(* ===== verification/H1Chunked.v ===== *)
(** * The client's side of HTTP/1.1: [pkg/client/conn_h1.go]

    The bounded line reader, the response headers, the chunked reader and writer
    and the dial, over a [bufio.Reader] of 4096 bytes on a scheduled stream.
    The reference is a parser of the whole stream: it knows neither buffers nor
    deadlines. *)
From S2P Require Import Prelude GoIO GoNet Crypto RawHandshake Records H1Session Encoding Auth StreamServer HttpServer HttpSession.

Open Scope Z_scope.

#[local] Arguments bs : simpl never.

(** ** [bufio.Reader] *)

Definition bufSize : Z := 4096.
Definition lf : byte := Byte.x0a.
Definition cr : byte := Byte.x0d.
Definition ErrBufferFull := Errorf "bufio: buffer full".
Definition ErrNoProgress := Errorf "multiple Read calls return no data or error".

Record Bufio := mkBufio {
  bf_buf : list byte;          (* buffered, unread *)
  bf_err : option error;       (* the error of the last fill, not yet returned *)
  bf_rd : reader;
}.

Definition NewBufio (r : reader) : Bufio := mkBufio [] None r.

(** [fill]: at most [tries] empty reads. *)
Fixpoint fill (tries : nat) (b : Bufio) : Bufio :=
  match tries with
  | O => mkBufio (bf_buf b) (Some ErrNoProgress) (bf_rd b)
  | S tries =>
      let '(c, e, rd) := Read (bufSize - len (bf_buf b)) (bf_rd b) in
      match e with
      | Some err => mkBufio (bf_buf b ++ c) (Some err) rd
      | None => if 0 <? len c then mkBufio (bf_buf b ++ c) None rd else fill tries (mkBufio (bf_buf b) None rd)
      end
  end.
(** The answers of one more read, each from its position. *)
Lemma sourced_app w0 es e answers js new :
  sourced w0 es answers -> NoDup js -> Forall2 (fun j x => source w0 (es ++ [e]) (length es, j) x) js new -> sourced w0 (es ++ [e]) (answers ++ new).
Proof.
  intros (os & Hnd & Hf) Hj Hn. exists (os ++ (pair (length es) <$> js)). split.
  - apply NoDup_app. split; [done|]. split; [|by apply (NoDup_fmap_2 _)]. intros o Ho (j & -> & _)%list_elem_of_fmap.
    apply list_elem_of_lookup in Ho as [k Hk]. destruct (Forall2_lookup_l _ _ _ _ _ Hf Hk) as (x & _ & i & io & raw & t & He & _).
    apply lookup_lt_Some in He. cbn in He. lia.
  - apply Forall2_app; [|by apply Forall2_fmap_l]. eapply Forall2_impl; [exact Hf|]. intros. by apply source_mono.
Qed.

Lemma sourced_mono w0 es e answers : sourced w0 es answers -> sourced w0 (es ++ [e]) answers.
Proof. intros H. rewrite <- (app_nil_r answers). apply (sourced_app w0 es e answers [] []); [done|constructor|constructor]. Qed.

(** Nothing new for the client. *)
Lemma answers_mono w0 es e s s' :
  answersOk w0 es s -> g_answers (s_log s') = g_answers (s_log s) -> g_sent (s_log s') = g_sent (s_log s) -> r_sequence (s_relay s') = r_sequence (s_relay s) ->
  answersOk w0 (es ++ [e]) s'.
Proof.
  intros [A1 A2 A3] Ea Es Er. split; rewrite ?Ea, ?Es, ?Er; [done| |].
  - by apply sourced_mono.
  - rewrite readCount_snoc. intros Hlt. assert (0 <= match e with ERead _ io => len (i_data io) | _ => 0 end) by (destruct e; lia).
    destruct A3 as (B1 & B2 & B3); [lia|]. split_and!; [lia|lia|done|done].
Qed.
(* ===== verification/H2Streams.v ===== *)
(** * TCP tunnels over HTTP/2: [h2TransportClient] and [rawH2Conn] of [pkg/client] (conn_tcp.go)

    The streams of one carrier: their registration, the counter of active streams
    that the pool and the autoscaler use, the contexts, [close] of the carrier and
    [Close] of a stream.  [DialContext] (client.go) and the health probe hold a
    reservation of the counter while they work.

    Dials, calls of [Close], calls of [close] and the goroutines of the context
    hooks run in any order; what the HTTP client returned is an argument of the
    step.  A dial makes at most one stream, so that both share its number. *)
From S2P Require Import Prelude GoNet.

Open Scope Z_scope.

(** ** State *)

Definition errH2Canceled := Errorf "context canceled".

(** A stream: none, open, and the parts of its [Close]: [closed] is swapped, it
    is deleted from [streams], the counter is decremented, the context is
    cancelled and both directions are closed. *)
Inductive connState := NoConn | COpen | CSwapped | CDeleted | CCounted | CDone.

#[export] Instance h2_connState_eq_dec : EqDecision connState.
Proof. solve_decision. Defined.

(** A dial with its attempt: at the first lock of [dialH2TCPOnce], in the request,
    at the second lock, closing a stream it may not register, waiting for the
    second attempt, releasing the reservation, returned. *)
Inductive stage :=
  | HTop (attempt : nat)
  | HRequest (attempt : nat)
  | HRegister (attempt : nat)
  | HRefused (attempt : nat)
  | HWait (err : error)
  | HFailed (err : error)
  | HReturned (res : option error).

Record dial := mkDial {
  d_stage : stage;
  d_caller : bool;              (* the caller's context is done *)
  d_hook : bool;                (* stopCancel not called *)
  d_fired : bool;               (* the hook's function has begun *)
  d_life : bool;                (* stopLifecycle not called *)
  d_ctx : bool;                 (* streamCtx is cancelled *)
  d_conn : connState;
  d_owned : bool;               (* conn.h2Client != nil *)
}.

(** A call of [close]: at the lock, at the next of its streams, in the [Close] of
    one, done; a second call. *)
Inductive closer :=
  | XLock
  | XStreams (snap : list nat)
  | XClosing (k : nat) (rest : list nat)
  | XDone
  | XSecond.

Record client := mkClient {
  closed : bool;                (* the lifetime is cancelled with it *)
  streams : gset nat;
  activeStreams : Z;
  probes : nat;                 (* health probes under way *)
  dials : list dial;
  closers : list closer;
}.

Definition newH2TransportClient : client := mkClient false ∅ 0 0 [] [].

Definition setStage (d : dial) (s : stage) : dial := mkDial s (d_caller d) (d_hook d) (d_fired d) (d_life d) (d_ctx d) (d_conn d) (d_owned d).
Definition setConn (d : dial) (s : connState) : dial := mkDial (d_stage d) (d_caller d) (d_hook d) (d_fired d) (d_life d) (d_ctx d) s (d_owned d).

(** [cancel()] of a stream. *)
Definition cancelStream (d : dial) : dial := mkDial (d_stage d) (d_caller d) (d_hook d) (d_fired d) false true (d_conn d) (d_owned d).

(** The caller's context ends; its hook begins. *)
Definition callerDone (d : dial) : dial := mkDial (d_stage d) true (d_hook d) (d_fired d || d_hook d) (d_life d) (d_ctx d) (d_conn d) (d_owned d).

(** The deferred [stopCancel()] when [dialH2TCPOnce] returns. *)
Definition stopCancel (d : dial) : dial := mkDial (d_stage d) (d_caller d) false (d_fired d) (d_life d) (d_ctx d) (d_conn d) (d_owned d).

Definition setStreams (c : client) (s : gset nat) : client := mkClient (closed c) s (activeStreams c) (probes c) (dials c) (closers c).
Definition addActive (c : client) (n : Z) : client := mkClient (closed c) (streams c) (activeStreams c + n) (probes c) (dials c) (closers c).
Definition put (c : client) (k : nat) (d : dial) : client := mkClient (closed c) (streams c) (activeStreams c) (probes c) (<[k := d]> (dials c)) (closers c).
Definition setCloser (c : client) (j : nat) (x : closer) : client := mkClient (closed c) (streams c) (activeStreams c) (probes c) (dials c) (<[j := x]> (closers c)).

(** ** Streams *)

(** [rawH2Conn.Close]: the first caller. *)
Definition beginClose (c : client) (k : nat) (d : dial) : client :=
  match d_conn d with COpen => put c k (setConn d CSwapped) | _ => c end.

(** The rest of it; a stream without a carrier skips the registration. *)
Definition closeStep (c : client) (k : nat) (d : dial) : client :=
  match d_conn d with
  | CSwapped => if d_owned d then put (setStreams c (streams c ∖ {[k]})) k (setConn d CDeleted) else put c k (setConn (cancelStream d) CDone)
  | CDeleted => put (addActive c (-1)) k (setConn d CCounted)
  | CCounted => put c k (setConn (cancelStream d) CDone)
  | NoConn | COpen | CDone => c
  end.
(* ===== verification/H3Manager.v ===== *)
(** * HTTP/3 connections of the client: [h3TransportManager] of [pkg/client]
      ([conn_udp.go], [lifecycle_h3_dial.go])

    One physical connection for TCP tunnels and one for UDP associations, dialled
    on demand: [ensureConnection] lets one caller dial and the others wait;
    [invalidate] drops a connection that is down; [close] ends everything.  A
    step is one critical section, one close of a connection or the dial, whose
    result is an argument.  Connections, dials and calls are numbered in the
    order of their creation. *)
From S2P Require Import Prelude GoNet.

Open Scope Z_scope.

Definition errCanceled := Errorf "context canceled".

(** ** Data *)

(** [&m.currentTCP] and [&m.currentUDP]. *)
Inductive slot := TCP | UDP.

#[export] Instance slot_eq_dec : EqDecision slot.
Proof. solve_decision. Defined.

(** [h3Connection]: whether its QUIC connection has ended, [closeOnce], and the
    dial it retains. *)
Record h3Connection := mkH3 {
  h_down : bool;
  h_closed : bool;
  h_dial : nat;
}.

(** [h3Dial] with its [h3DialLifetime]: the call that dials, whether the end of
    that call's context still cancels the dial, whether the dial's context is
    cancelled. *)
Record h3Dial := mkDial {
  d_owner : nat;
  d_hook : bool;
  d_cancelled : bool;
  d_done : bool;
  d_conn : option nat;
  d_err : option error;
}.

(** Calls: [ensureConnection] at its first check, at the lock, waiting for
    another's dial, with the old connection to close, dialling, before
    [establish], at the second lock, cleaning up; [invalidate] and [close] after
    their locks.  [ENil] is a nil connection without an error. *)
Inductive stage :=
  | EStart (s : slot)
  | ELock (s : slot)
  | EWait (p : nat)
  | EOld (s : slot) (p : nat) (old : nat)
  | EDial (s : slot) (p : nat)
  | EEstablish (s : slot) (p : nat) (conn : option nat) (err : option error)
  | EFinish (s : slot) (p : nat) (conn : option nat) (err : option error)
  | EAbort (p : nat) (conn : option nat) (err : error)
  | EDone (res : result nat)
  | ENil
  | IClose (c : nat)
  | XClose (l : list nat)
  | XDone.

Record manager := mkM {
  m_closed : bool;
  m_stopped : bool;                      (* lifetime *)
  m_tcp : option nat;
  m_udp : option nat;
  m_openTCP : option nat;                (* opening[&m.currentTCP] *)
  m_openUDP : option nat;
  m_conns : list h3Connection;
  m_dials : list h3Dial;
  m_calls : list stage;
  m_ended : list bool;                   (* ctx.Err() of the calls *)
}.

Definition newH3TransportManager : manager := mkM false false None None None None [] [] [] [].

Definition current (m : manager) (s : slot) : option nat := match s with TCP => m_tcp m | UDP => m_udp m end.
Definition opening (m : manager) (s : slot) : option nat := match s with TCP => m_openTCP m | UDP => m_openUDP m end.

(** Updates. *)
Definition setCurrent (m : manager) (s : slot) (c : option nat) : manager :=
  mkM (m_closed m) (m_stopped m) (match s with TCP => c | UDP => m_tcp m end) (match s with TCP => m_udp m | UDP => c end)
    (m_openTCP m) (m_openUDP m) (m_conns m) (m_dials m) (m_calls m) (m_ended m).
Definition setOpening (m : manager) (s : slot) (p : option nat) : manager :=
  mkM (m_closed m) (m_stopped m) (m_tcp m) (m_udp m) (match s with TCP => p | UDP => m_openTCP m end) (match s with TCP => m_openUDP m | UDP => p end)
    (m_conns m) (m_dials m) (m_calls m) (m_ended m).
Definition setConns (m : manager) (l : list h3Connection) : manager :=
  mkM (m_closed m) (m_stopped m) (m_tcp m) (m_udp m) (m_openTCP m) (m_openUDP m) l (m_dials m) (m_calls m) (m_ended m).
Definition setDials (m : manager) (l : list h3Dial) : manager :=
  mkM (m_closed m) (m_stopped m) (m_tcp m) (m_udp m) (m_openTCP m) (m_openUDP m) (m_conns m) l (m_calls m) (m_ended m).
Definition setCalls (m : manager) (l : list stage) (e : list bool) : manager :=
  mkM (m_closed m) (m_stopped m) (m_tcp m) (m_udp m) (m_openTCP m) (m_openUDP m) (m_conns m) (m_dials m) l e.
Definition goto (m : manager) (k : nat) (x : stage) : manager := setCalls m (<[k := x]> (m_calls m)) (m_ended m).
Definition spawn (m : manager) (x : stage) : manager := setCalls m (m_calls m ++ [x]) (m_ended m ++ [false]).

Definition ended (m : manager) (k : nat) : bool := default false (m_ended m !! k).

(** ** Connections and dials *)

(** [h3Connection.close]; nil is nobody. *)
Definition closeConn (m : manager) (c : option nat) : manager :=
  match c with
  | None => m
  | Some i => setConns m (alter (fun h => if h_closed h then h else mkH3 true true (h_dial h)) i (m_conns m))
  end.

Definition cancelDial (m : manager) (p : nat) : manager :=
  setDials m (alter (fun d => mkDial (d_owner d) false true (d_done d) (d_conn d) (d_err d)) p (m_dials m)).

Definition cancelOpening (m : manager) (s : slot) : manager :=
  match opening m s with None => m | Some p => cancelDial m p end.

(** [quic.Context().Err() == nil]. *)
Definition alive (m : manager) (i : nat) : bool := match m_conns m !! i with Some h => negb (h_down h) | None => false end.

(** ** [ensureConnection] *)

(** Without a live connection: wait for the dial that is under way or begin one. *)
Definition ensureOpen (m : manager) (k : nat) (s : slot) : manager :=
  match opening m s with
  | Some p => goto m k (EWait p)
  | None =>
      let old := current m s in
      let p := length (m_dials m) in
      let dead := ended m k || m_stopped m in
      let m := setCurrent m s None in
      let m := setDials m (m_dials m ++ [mkDial k (negb dead) dead false None None]) in
      goto (setOpening m s (Some p)) k (match old with Some i => EOld s p i | None => EDial s p end)
  end.

Definition ensureLock (m : manager) (k : nat) (s : slot) : manager :=
  if m_closed m then goto m k (EDone (Fail ErrNetClosed))
  else match current m s with
  | Some i => if alive m i then goto m k (EDone (Ok i)) else ensureOpen m k s
  | None => ensureOpen m k s
  end.

(** [dialConnection] returned. *)
Definition ensureDialled (m : manager) (k : nat) (s : slot) (p : nat) (res : option error) : manager :=
  match res with
  | Some err => goto m k (EEstablish s p None (Some err))
  | None =>
      let i := length (m_conns m) in
      goto (setConns m (m_conns m ++ [mkH3 false false p])) k (EEstablish s p (Some i) None)
  end.

(** [establish], unless the dial failed. *)
Definition ensureEstablish (m : manager) (k : nat) (s : slot) (p : nat) (conn : option nat) (err : option error) : manager :=
  match err, m_dials m !! p with
  | None, Some d =>
      let m1 := setDials m (<[p := mkDial (d_owner d) false (d_cancelled d) (d_done d) (d_conn d) (d_err d)]> (m_dials m)) in
      goto m1 k (EFinish s p conn (if ended m k || d_cancelled d then Some errCanceled else None))
  | _, _ => goto m k (EFinish s p conn err)
  end.

(** The second critical section. *)
Definition ensureFinish (m : manager) (k : nat) (s : slot) (p : nat) (conn : option nat) (err : option error) : manager :=
  match m_dials m !! p with
  | None => m
  | Some d =>
      let err := if m_closed m then Some ErrNetClosed else if d_cancelled d then Some errCanceled else err in
      let publish c e := setOpening (setDials m (<[p := mkDial (d_owner d) (d_hook d) (d_cancelled d) true c e]> (m_dials m))) s None in
      match err with
      | Some e => goto (publish None (Some e)) k (EAbort p conn e)
      | None =>
          match conn with
          | None => goto (publish None None) k ENil
          | Some i => goto (setCurrent (publish (Some i) None) s (Some i)) k (EDone (Ok i))
          end
      end
  end.

(** The select of a waiter: [pick] says which ready case it takes. *)
Inductive pick := PDone | PCtx | PStopped.

Definition ensureWait (m : manager) (k p : nat) (c : pick) : manager :=
  match c with
  | PDone =>
      match m_dials m !! p with
      | Some d =>
          if d_done d then
            match d_err d with
            | Some e => goto m k (EDone (Fail e))
            | None => match d_conn d with Some i => goto m k (EDone (Ok i)) | None => goto m k ENil end
            end
          else m
      | None => m
      end
  | PCtx => if ended m k then goto m k (EDone (Fail errCanceled)) else m
  | PStopped => if m_stopped m then goto m k (EDone (Fail ErrNetClosed)) else m
  end.

(** ** [invalidate] and [close] *)

Definition invalidate (m : manager) (c : nat) : manager :=
  let t := bool_decide (m_tcp m = Some c) in
  let u := bool_decide (m_udp m = Some c) in
  let m := if t then setCurrent m TCP None else m in
  let m := if u then setCurrent m UDP None else m in
  spawn m (if t || u then IClose c else XDone).

Definition close (m : manager) : manager :=
  if m_closed m then spawn m XDone
  else
    let l := option_list (m_tcp m) ++ option_list (m_udp m) in
    let m := mkM true true (m_tcp m) (m_udp m) (m_openTCP m) (m_openUDP m) (m_conns m) (m_dials m) (m_calls m) (m_ended m) in
    let m := cancelOpening (cancelOpening m TCP) UDP in
    spawn (setCurrent (setCurrent m TCP None) UDP None) (XClose l).

(** ** Steps *)

Inductive event :=
  | EvEnsure (s : slot)
  | EvInvalidate (c : nat)
  | EvClose
  | EvStep (k : nat) (c : pick) (res : option error)
  | EvEnd (k : nat)                        (* the context of call [k] ends *)
  | EvHook (p : nat)                       (* and cancels the dial it owns *)
  | EvDown (i : nat)                       (* a QUIC connection ends *)
  | EvRelease (i : nat).                   (* and cancels the dial it retains *)

Definition callStep (m : manager) (k : nat) (c : pick) (res : option error) : manager :=
  match m_calls m !! k with
  | Some (EStart s) => if ended m k then goto m k (EDone (Fail errCanceled)) else goto m k (ELock s)
  | Some (ELock s) => ensureLock m k s
  | Some (EWait p) => ensureWait m k p c
  | Some (EOld s p old) => goto (closeConn m (Some old)) k (EDial s p)
  | Some (EDial s p) => ensureDialled m k s p res
  | Some (EEstablish s p conn err) => ensureEstablish m k s p conn err
  | Some (EFinish s p conn err) => ensureFinish m k s p conn err
  | Some (EAbort p conn err) => goto (closeConn (cancelDial m p) conn) k (EDone (Fail err))
  | Some (IClose c) => goto (closeConn m (Some c)) k XDone
  | Some (XClose (i :: l)) => goto (closeConn m (Some i)) k (XClose l)
  | Some (XClose []) => goto m k XDone
  | Some (EDone _) | Some ENil | Some XDone | None => m
  end.

Definition step (m : manager) (e : event) : manager :=
  match e with
  | EvEnsure s => spawn m (EStart s)
  | EvInvalidate c => invalidate m c
  | EvClose => close m
  | EvStep k c res => callStep m k c res
  | EvEnd k => setCalls m (m_calls m) (<[k := true]> (m_ended m))
  | EvHook p =>
      match m_dials m !! p with
      | Some d => if d_hook d && ended m (d_owner d) then cancelDial m p else m
      | None => m
      end
  | EvDown i => setConns m (alter (fun h => mkH3 true (h_closed h) (h_dial h)) i (m_conns m))
  | EvRelease i =>
      match m_conns m !! i with
      | Some h => if h_down h then cancelDial m (h_dial h) else m
      | None => m
      end
  end.

Definition run (m : manager) (es : list event) : manager := foldl step m es.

-- -- --

• [Exercise objective] All lines in the data above from the one with "Definition callStep (m" through the one with "ensureFinish m k s p conn err" must be repeated exactly, and no others.

• [Answer for the task]
Definition callStep (m : manager) (k : nat) (c : pick) (res : option error) : manager :=
  match m_calls m !! k with
  | Some (EStart s) => if ended m k then goto m k (EDone (Fail errCanceled)) else goto m k (ELock s)
  | Some (ELock s) => ensureLock m k s
  | Some (EWait p) => ensureWait m k p c
  | Some (EOld s p old) => goto (closeConn m (Some old)) k (EDial s p)
  | Some (EDial s p) => ensureDialled m k s p res
  | Some (EEstablish s p conn err) => ensureEstablish m k s p conn err
  | Some (EFinish s p conn err) => ensureFinish m k s p conn err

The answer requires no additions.